In “The old grey Globe she ain’t what she used to be” Wells wrote:
“I hate to break it to Phil Crawley, but my main problem as a reader is not that the Globe is insufficiently thrilled by the marvels of the Internet. It is that too often the paper reveals too little about the depth and richness of the stories it covers.”
The Globe publishes good journalism, to be sure, but the arts section struggles, as does the Ottawa coverage, the popular Maclean’s writer wrote. His opinion:
“This was the most surprising thing about Greenspon’s years as editor. In the 1990s he was one of the very best Ottawa reporters. He wrote seriously about how Canadians are governed and not only about who was hot or not. Every other reporter in Ottawa spent part of each week chasing his stories.

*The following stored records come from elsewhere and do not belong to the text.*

(* ===== verification/Admission.v ===== *)
(** Admission control: [src/internal/protocol/admission.go].

    Two counting semaphores, channels of empty structs in the code: a request
    is admitted while the channel of its kind has room, and its release takes
    one element back out.  Requests interleave freely. *)

From Stdlib Require Import Ascii String ZArith NArith Lia.
From S2P Require Import Prelude.

(** * Definitions *)

Inductive admissionKind : Type := admissionInitial | admissionExisting.

#[export] Instance admissionKind_eq_dec : EqDecision admissionKind.
Proof. solve_decision. Defined.

(** A buffered channel of empty structs: how many it holds, and its size. *)
Record channel : Type := mkChannel { chan_len : nat; chan_cap : nat }.

Record admissionController : Type := mkController { adm_initial : channel; adm_existing : channel }.

Definition newAdmissionController (cfgLimits existingLimits : nat) : admissionController :=
  mkController (mkChannel 0 cfgLimits) (mkChannel 0 existingLimits).

(** [select { case c <- struct{}{}: ...; default: ... }]. *)
Definition try_send (c : channel) : option channel :=
  if (chan_len c <? chan_cap c)%nat then Some (mkChannel (S (chan_len c)) (chan_cap c)) else None.

(** [<-c]: blocks, here [None], when the channel is empty. *)
Definition receive (c : channel) : option channel :=
  match chan_len c with O => None | S n => Some (mkChannel n (chan_cap c)) end.

Definition target (kind : admissionKind) (a : admissionController) : channel :=
  match kind with admissionInitial => adm_initial a | admissionExisting => adm_existing a end.

Definition set_target (kind : admissionKind) (c : channel) (a : admissionController) : admissionController :=
  match kind with
  | admissionInitial => mkController c (adm_existing a)
  | admissionExisting => mkController (adm_initial a) c
  end.

(** A nil controller admits everything.  [None] is a refused request. *)
Definition acquire (a : option admissionController) (kind : admissionKind) : option (option admissionController) :=
  match a with
  | None => Some None
  | Some a => c ← try_send (target kind a); Some (Some (set_target kind c a))
  end.

(** The function [acquire] returns. *)
Definition release (a : option admissionController) (kind : admissionKind) : option (option admissionController) :=
  match a with
  | None => Some None
  | Some a => c ← receive (target kind a); Some (Some (set_target kind c a))
  end.

(** A server: its controller and the requests it has admitted and not yet
    finished, each with the kind it was admitted as. *)
Record server : Type := mkServer {
  srv_controller : option admissionController;
  srv_active : gmap nat admissionKind
}.

Inductive astep : server -> server -> Prop :=
| admit_request a a' active n kind :
    active !! n = None -> acquire a kind = Some a' -> astep (mkServer a active) (mkServer a' (<[n := kind]> active))
| finish_request a a' active n kind :
    active !! n = Some kind -> release a kind = Some a' -> astep (mkServer a active) (mkServer a' (delete n active)).

(** The active requests of a kind. *)
Definition active_of (kind : admissionKind) (active : gmap nat admissionKind) : nat :=
  size (filter (fun nk => nk.2 = kind) active).

(** The channels count the active requests and never exceed their size. *)
Definition admission_ok (cfgLimits existingLimits : nat) (s : server) : Prop :=
  exists a, srv_controller s = Some a /\
    chan_len (adm_initial a) = active_of admissionInitial (srv_active s) /\
    chan_len (adm_existing a) = active_of admissionExisting (srv_active s) /\
    chan_cap (adm_initial a) = cfgLimits /\ chan_cap (adm_existing a) = existingLimits /\
    (chan_len (adm_initial a) <= cfgLimits)%nat /\ (chan_len (adm_existing a) <= existingLimits)%nat.

(** * Lemmas *)

Lemma active_of_insert (kind k : admissionKind) (active : gmap nat admissionKind) (n : nat) :
  active !! n = None ->
  active_of kind (<[n := k]> active) = (active_of kind active + if decide (k = kind) then 1 else 0)%nat.
Proof.
  intros Hn. unfold active_of. case_decide as Hk.
  - rewrite map_filter_insert_True by done. rewrite map_size_insert_None; [lia|].
    rewrite map_lookup_filter_None. by left.
  - rewrite map_filter_insert_False by done. rewrite delete_id by done. lia.
Qed.

Lemma active_of_delete (kind k : admissionKind) (active : gmap nat admissionKind) (n : nat) :
  active !! n = Some k ->
  active_of kind active = (active_of kind (delete n active) + if decide (k = kind) then 1 else 0)%nat.
Proof.
  intros Hn. rewrite <- (insert_delete_id active n k Hn) at 1. apply active_of_insert. apply lookup_delete_eq.
Qed.

Lemma target_set (k kind : admissionKind) (c : channel) (a : admissionController) :
  target k (set_target kind c a) = if decide (kind = k) then c else target k a.
Proof. by destruct k, kind. Qed.

Lemma admission_ok_step (n1 n2 : nat) (s s' : server) : admission_ok n1 n2 s -> astep s s' -> admission_ok n1 n2 s'.
Proof.
  intros (a & Ha & H1 & H2 & H3 & H4 & H5 & H6) Hs.
  destruct Hs as [a0 a' active n kind Hn E|a0 a' active n kind Hn E]; simpl in *; subst a0; simpl in E.
  - unfold try_send in E. destruct (Nat.ltb_spec (chan_len (target kind a)) (chan_cap (target kind a))) as [Hlt|]; [|done].
    injection E as <-. eexists. split; [done|]. simpl. rewrite !active_of_insert by done.
    destruct kind; simpl in *; split_and!; lia.
  - unfold receive in E. destruct (chan_len (target kind a)) as [|l] eqn:El; [done|]. injection E as <-.
    eexists. split; [done|]. simpl. rewrite (active_of_delete admissionInitial kind active n Hn) in H1.
    rewrite (active_of_delete admissionExisting kind active n Hn) in H2.
    destruct kind; simpl in *; split_and!; lia.
Qed.

Lemma admission_ok_reachable (n1 n2 : nat) (s : server) :
  rtc astep (mkServer (Some (newAdmissionController n1 n2)) ∅) s -> admission_ok n1 n2 s.
Proof.
  intros Hr. assert (Hok : admission_ok n1 n2 (mkServer (Some (newAdmissionController n1 n2)) ∅)).
  { eexists. split; [done|]. simpl. unfold active_of. rewrite !map_filter_empty, map_size_empty. split_and!; lia. }
  revert Hok. induction Hr as [|x y z Hs _ IH]; [done|]. intros Hok. apply IH. by eapply admission_ok_step.
Qed.

(** A release undoes its admission. *)
Lemma acquire_release (a a' : option admissionController) (kind : admissionKind) : acquire a kind = Some a' -> release a' kind = Some a.
Proof.
  destruct a as [[[n1 c1] [n2 c2]]|]; [|by intros [= <-]]. unfold acquire, try_send.
  destruct kind; cbn [target adm_initial adm_existing chan_len chan_cap]; destruct (Nat.ltb _ _); by intros [= <-].
Qed.

(** * Properties *)

(** C36. Admission is exact and never leaks: after any interleaving of
    admissions and releases, a request of a kind is refused exactly when as
    many of that kind are active as its limit allows, the limits are never
    exceeded, an active request can always release its slot without
    blocking, and the two kinds do not affect each other. *)
Theorem admission_exact (cfgLimits existingLimits : nat) (s : server) :
  rtc astep (mkServer (Some (newAdmissionController cfgLimits existingLimits)) ∅) s ->
  (active_of admissionInitial (srv_active s) <= cfgLimits)%nat /\
  (active_of admissionExisting (srv_active s) <= existingLimits)%nat /\
  (acquire (srv_controller s) admissionInitial = None <-> active_of admissionInitial (srv_active s) = cfgLimits) /\
  (acquire (srv_controller s) admissionExisting = None <-> active_of admissionExisting (srv_active s) = existingLimits) /\
  (forall n kind, srv_active s !! n = Some kind -> release (srv_controller s) kind <> None).
Proof.
  intros Hr. apply admission_ok_reachable in Hr as (a & -> & H1 & H2 & H3 & H4 & H5 & H6).
  rewrite <- H1, <- H2. unfold acquire, try_send. simpl. rewrite H3, H4. split_and!; try done.
  - destruct (Nat.ltb_spec (chan_len (adm_initial a)) cfgLimits); simpl; split; intros; try done; lia.
  - destruct (Nat.ltb_spec (chan_len (adm_existing a)) existingLimits); simpl; split; intros; try done; lia.
  - intros n kind Hn. pose proof (active_of_delete kind kind _ n Hn) as Hd. rewrite decide_True in Hd by done.
    unfold receive. destruct kind; simpl.
    + destruct (chan_len (adm_initial a)) eqn:El; [lia|done].
    + destruct (chan_len (adm_existing a)) eqn:El; [lia|done].
Qed.

Lemma admission_exact_witness :
  acquire (Some (mkController (mkChannel 1 1) (mkChannel 0 2))) admissionInitial = None.
Proof.
  apply (admission_exact 1 2 (mkServer (Some (mkController (mkChannel 1 1) (mkChannel 0 2))) {[7%nat := admissionInitial]})).
  - apply rtc_once. apply (admit_request (Some (newAdmissionController 1 2)) _ ∅ 7 admissionInitial); reflexivity.
  - reflexivity.
Defined.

I think he was embarrassed about his own seriousness, later, when he was trying to get in good with his less politically obsessed Toronto newsroom. ‘You have to have some leavening,’ Greenspon told an interviewer in 2005. ‘You just can’t have a large percentage of your readers getting bored by endless stories about public policy.’ He wanted to ‘relate’ to readers ‘in all their guises’—as investors, employees, parents, potential patients or caregivers. It all sounded so shiny and postmodern.”